Please transcribe exactly, and only, the lines of the data below between the line holding "Lemma yield_objects_all (entries" and the line holding "exception, and it", inclusive.

**DATA IN THIS EXERCISE**
┌──
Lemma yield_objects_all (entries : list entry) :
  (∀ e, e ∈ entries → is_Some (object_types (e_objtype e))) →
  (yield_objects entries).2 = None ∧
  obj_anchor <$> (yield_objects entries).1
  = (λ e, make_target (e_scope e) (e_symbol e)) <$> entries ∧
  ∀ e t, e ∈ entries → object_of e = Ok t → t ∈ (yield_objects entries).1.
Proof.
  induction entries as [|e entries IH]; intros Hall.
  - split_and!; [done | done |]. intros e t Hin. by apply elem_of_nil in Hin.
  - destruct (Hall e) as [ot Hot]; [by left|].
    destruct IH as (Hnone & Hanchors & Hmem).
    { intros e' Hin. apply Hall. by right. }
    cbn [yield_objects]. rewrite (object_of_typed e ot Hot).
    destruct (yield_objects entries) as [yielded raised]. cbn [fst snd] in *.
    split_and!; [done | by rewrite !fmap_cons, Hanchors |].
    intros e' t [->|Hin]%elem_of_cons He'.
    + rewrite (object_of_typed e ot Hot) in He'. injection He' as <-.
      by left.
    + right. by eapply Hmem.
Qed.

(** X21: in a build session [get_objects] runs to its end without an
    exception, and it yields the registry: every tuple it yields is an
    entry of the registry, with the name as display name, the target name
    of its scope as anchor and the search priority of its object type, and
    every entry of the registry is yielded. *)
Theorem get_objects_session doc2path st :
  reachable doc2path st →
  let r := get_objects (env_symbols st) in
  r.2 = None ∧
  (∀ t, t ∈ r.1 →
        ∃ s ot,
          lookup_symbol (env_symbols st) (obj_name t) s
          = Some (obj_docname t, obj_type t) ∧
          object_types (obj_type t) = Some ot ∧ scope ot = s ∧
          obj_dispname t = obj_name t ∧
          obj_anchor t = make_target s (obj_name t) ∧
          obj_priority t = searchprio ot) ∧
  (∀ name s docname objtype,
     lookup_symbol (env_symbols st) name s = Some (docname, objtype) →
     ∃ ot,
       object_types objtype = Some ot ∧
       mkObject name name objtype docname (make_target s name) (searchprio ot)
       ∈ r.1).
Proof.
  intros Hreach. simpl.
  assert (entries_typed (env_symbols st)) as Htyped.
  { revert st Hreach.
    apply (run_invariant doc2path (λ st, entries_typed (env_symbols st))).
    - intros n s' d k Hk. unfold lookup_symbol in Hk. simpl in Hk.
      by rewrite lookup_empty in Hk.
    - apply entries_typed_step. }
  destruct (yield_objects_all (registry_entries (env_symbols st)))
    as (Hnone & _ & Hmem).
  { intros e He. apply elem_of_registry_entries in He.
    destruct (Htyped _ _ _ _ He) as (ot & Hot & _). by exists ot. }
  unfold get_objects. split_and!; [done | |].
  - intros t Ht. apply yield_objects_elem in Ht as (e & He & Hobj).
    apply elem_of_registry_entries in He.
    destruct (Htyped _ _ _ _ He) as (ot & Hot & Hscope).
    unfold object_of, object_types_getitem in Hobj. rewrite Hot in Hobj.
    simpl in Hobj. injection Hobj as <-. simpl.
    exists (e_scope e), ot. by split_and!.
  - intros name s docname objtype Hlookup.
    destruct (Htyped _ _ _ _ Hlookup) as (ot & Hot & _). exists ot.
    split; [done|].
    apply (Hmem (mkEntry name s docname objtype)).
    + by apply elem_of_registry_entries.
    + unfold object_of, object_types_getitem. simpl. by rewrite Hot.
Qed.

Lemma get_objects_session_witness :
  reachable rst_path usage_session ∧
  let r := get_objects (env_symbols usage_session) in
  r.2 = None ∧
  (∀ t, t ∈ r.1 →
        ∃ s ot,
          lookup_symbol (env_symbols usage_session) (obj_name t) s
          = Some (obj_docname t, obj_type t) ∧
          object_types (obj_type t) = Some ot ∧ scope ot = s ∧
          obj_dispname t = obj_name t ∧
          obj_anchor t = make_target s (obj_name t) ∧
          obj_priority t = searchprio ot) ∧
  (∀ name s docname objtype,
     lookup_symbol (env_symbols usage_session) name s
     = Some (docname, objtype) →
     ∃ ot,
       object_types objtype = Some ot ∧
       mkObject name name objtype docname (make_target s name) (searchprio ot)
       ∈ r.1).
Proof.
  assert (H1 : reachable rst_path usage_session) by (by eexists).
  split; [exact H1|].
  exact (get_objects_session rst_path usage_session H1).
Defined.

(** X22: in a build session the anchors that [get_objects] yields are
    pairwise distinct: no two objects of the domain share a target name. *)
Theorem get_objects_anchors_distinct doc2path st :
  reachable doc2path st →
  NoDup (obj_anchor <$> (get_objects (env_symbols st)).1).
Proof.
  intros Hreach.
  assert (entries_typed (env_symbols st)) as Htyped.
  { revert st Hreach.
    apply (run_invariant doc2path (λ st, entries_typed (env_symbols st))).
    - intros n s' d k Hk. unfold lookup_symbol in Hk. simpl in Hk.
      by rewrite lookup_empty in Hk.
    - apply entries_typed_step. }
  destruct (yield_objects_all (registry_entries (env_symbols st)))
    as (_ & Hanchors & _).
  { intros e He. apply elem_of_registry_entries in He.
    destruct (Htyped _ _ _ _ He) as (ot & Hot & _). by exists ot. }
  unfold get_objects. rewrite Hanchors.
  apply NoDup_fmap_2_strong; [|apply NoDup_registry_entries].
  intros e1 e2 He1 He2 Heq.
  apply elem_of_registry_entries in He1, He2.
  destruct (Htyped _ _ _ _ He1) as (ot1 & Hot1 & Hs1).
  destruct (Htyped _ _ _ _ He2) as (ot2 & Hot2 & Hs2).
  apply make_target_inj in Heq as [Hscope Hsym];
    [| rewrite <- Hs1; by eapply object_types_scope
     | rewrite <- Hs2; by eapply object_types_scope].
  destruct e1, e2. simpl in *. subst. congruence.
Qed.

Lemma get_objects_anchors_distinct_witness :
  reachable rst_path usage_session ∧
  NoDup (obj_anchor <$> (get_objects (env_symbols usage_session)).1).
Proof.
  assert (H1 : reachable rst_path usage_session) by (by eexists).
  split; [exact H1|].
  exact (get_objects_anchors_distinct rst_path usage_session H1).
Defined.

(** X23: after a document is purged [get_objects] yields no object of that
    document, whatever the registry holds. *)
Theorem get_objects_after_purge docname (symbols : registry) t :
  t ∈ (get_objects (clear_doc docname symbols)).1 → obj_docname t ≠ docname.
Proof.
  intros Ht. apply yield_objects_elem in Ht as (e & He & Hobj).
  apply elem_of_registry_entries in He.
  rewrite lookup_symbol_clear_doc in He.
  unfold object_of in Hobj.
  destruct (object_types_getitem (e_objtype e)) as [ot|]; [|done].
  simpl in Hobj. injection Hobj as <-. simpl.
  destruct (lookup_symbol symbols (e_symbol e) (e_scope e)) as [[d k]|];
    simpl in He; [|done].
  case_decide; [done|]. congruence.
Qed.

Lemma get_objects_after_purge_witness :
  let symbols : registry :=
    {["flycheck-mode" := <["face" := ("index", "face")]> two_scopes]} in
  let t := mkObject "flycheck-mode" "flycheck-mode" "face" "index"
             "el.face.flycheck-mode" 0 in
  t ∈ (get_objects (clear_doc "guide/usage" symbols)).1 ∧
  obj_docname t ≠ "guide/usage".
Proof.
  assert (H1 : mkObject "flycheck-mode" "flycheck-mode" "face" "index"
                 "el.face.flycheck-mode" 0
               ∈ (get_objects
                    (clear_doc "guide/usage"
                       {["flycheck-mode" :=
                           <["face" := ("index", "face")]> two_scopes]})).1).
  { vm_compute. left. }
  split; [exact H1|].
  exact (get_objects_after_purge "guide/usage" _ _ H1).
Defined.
└──
┌──
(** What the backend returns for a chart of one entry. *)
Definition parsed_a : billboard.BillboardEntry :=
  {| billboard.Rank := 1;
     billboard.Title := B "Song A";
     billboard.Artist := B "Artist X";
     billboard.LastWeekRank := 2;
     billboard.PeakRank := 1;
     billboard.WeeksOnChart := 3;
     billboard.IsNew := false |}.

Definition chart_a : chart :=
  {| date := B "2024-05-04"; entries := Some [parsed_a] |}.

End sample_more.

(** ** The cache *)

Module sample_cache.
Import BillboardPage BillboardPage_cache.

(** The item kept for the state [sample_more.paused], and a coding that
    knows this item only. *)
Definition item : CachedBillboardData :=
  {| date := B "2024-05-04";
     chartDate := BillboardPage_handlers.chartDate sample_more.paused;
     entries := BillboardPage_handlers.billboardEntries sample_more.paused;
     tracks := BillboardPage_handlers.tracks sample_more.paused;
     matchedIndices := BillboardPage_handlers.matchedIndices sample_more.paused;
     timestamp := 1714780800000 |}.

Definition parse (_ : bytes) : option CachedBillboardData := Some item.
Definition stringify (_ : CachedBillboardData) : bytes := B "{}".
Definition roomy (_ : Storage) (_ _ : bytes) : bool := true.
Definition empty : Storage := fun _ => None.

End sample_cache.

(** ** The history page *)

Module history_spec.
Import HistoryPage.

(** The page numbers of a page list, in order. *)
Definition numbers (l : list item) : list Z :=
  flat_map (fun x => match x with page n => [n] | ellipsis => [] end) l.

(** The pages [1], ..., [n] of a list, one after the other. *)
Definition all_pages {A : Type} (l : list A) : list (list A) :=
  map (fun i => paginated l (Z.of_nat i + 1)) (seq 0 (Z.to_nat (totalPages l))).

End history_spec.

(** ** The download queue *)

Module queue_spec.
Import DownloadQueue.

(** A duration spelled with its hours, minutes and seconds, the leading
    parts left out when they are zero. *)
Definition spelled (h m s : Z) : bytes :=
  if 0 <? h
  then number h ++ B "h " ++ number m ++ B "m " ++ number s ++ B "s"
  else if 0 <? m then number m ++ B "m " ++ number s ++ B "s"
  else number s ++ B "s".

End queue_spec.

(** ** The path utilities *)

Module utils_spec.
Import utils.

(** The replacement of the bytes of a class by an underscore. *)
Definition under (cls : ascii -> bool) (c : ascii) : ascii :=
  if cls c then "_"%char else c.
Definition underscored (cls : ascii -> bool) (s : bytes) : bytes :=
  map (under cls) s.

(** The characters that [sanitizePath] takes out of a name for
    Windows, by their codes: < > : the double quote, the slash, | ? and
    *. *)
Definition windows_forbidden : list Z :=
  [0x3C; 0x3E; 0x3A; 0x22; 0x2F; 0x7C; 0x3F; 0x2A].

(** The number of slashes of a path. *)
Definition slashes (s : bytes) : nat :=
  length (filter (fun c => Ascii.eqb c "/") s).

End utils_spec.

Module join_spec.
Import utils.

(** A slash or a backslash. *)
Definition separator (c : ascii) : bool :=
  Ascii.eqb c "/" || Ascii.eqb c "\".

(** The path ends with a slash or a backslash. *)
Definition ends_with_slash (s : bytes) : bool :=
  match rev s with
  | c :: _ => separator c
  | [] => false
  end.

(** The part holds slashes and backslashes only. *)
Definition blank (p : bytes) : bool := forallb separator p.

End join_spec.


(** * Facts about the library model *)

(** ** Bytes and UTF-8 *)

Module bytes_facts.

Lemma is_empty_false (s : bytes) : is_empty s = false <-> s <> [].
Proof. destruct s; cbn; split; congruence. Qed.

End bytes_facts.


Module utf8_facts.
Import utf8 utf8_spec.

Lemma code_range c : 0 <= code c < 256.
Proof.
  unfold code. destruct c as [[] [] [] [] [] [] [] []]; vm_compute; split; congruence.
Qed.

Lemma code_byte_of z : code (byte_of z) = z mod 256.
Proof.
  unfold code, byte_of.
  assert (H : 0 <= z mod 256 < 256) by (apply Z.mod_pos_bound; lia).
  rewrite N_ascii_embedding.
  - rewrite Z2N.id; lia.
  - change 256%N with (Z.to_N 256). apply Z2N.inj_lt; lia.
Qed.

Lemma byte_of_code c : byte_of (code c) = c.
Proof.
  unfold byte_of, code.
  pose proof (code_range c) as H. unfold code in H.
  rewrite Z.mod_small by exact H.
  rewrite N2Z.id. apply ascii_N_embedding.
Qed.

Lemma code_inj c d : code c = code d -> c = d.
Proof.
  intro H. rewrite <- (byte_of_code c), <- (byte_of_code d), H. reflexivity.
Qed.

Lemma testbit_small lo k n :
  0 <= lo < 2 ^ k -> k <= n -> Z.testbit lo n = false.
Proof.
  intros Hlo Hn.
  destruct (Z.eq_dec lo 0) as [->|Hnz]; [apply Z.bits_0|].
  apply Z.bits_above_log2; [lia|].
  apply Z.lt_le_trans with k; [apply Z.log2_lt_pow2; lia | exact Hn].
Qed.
└──
**OUTPUT FOR THIS TASK**
Lemma yield_objects_all (entries : list entry) :
  (∀ e, e ∈ entries → is_Some (object_types (e_objtype e))) →
  (yield_objects entries).2 = None ∧
  obj_anchor <$> (yield_objects entries).1
  = (λ e, make_target (e_scope e) (e_symbol e)) <$> entries ∧
  ∀ e t, e ∈ entries → object_of e = Ok t → t ∈ (yield_objects entries).1.
Proof.
  induction entries as [|e entries IH]; intros Hall.
  - split_and!; [done | done |]. intros e t Hin. by apply elem_of_nil in Hin.
  - destruct (Hall e) as [ot Hot]; [by left|].
    destruct IH as (Hnone & Hanchors & Hmem).
    { intros e' Hin. apply Hall. by right. }
    cbn [yield_objects]. rewrite (object_of_typed e ot Hot).
    destruct (yield_objects entries) as [yielded raised]. cbn [fst snd] in *.
    split_and!; [done | by rewrite !fmap_cons, Hanchors |].
    intros e' t [->|Hin]%elem_of_cons He'.
    + rewrite (object_of_typed e ot Hot) in He'. injection He' as <-.
      by left.
    + right. by eapply Hmem.
Qed.

(** X21: in a build session [get_objects] runs to its end without an
    exception, and it yields the registry: every tuple it yields is an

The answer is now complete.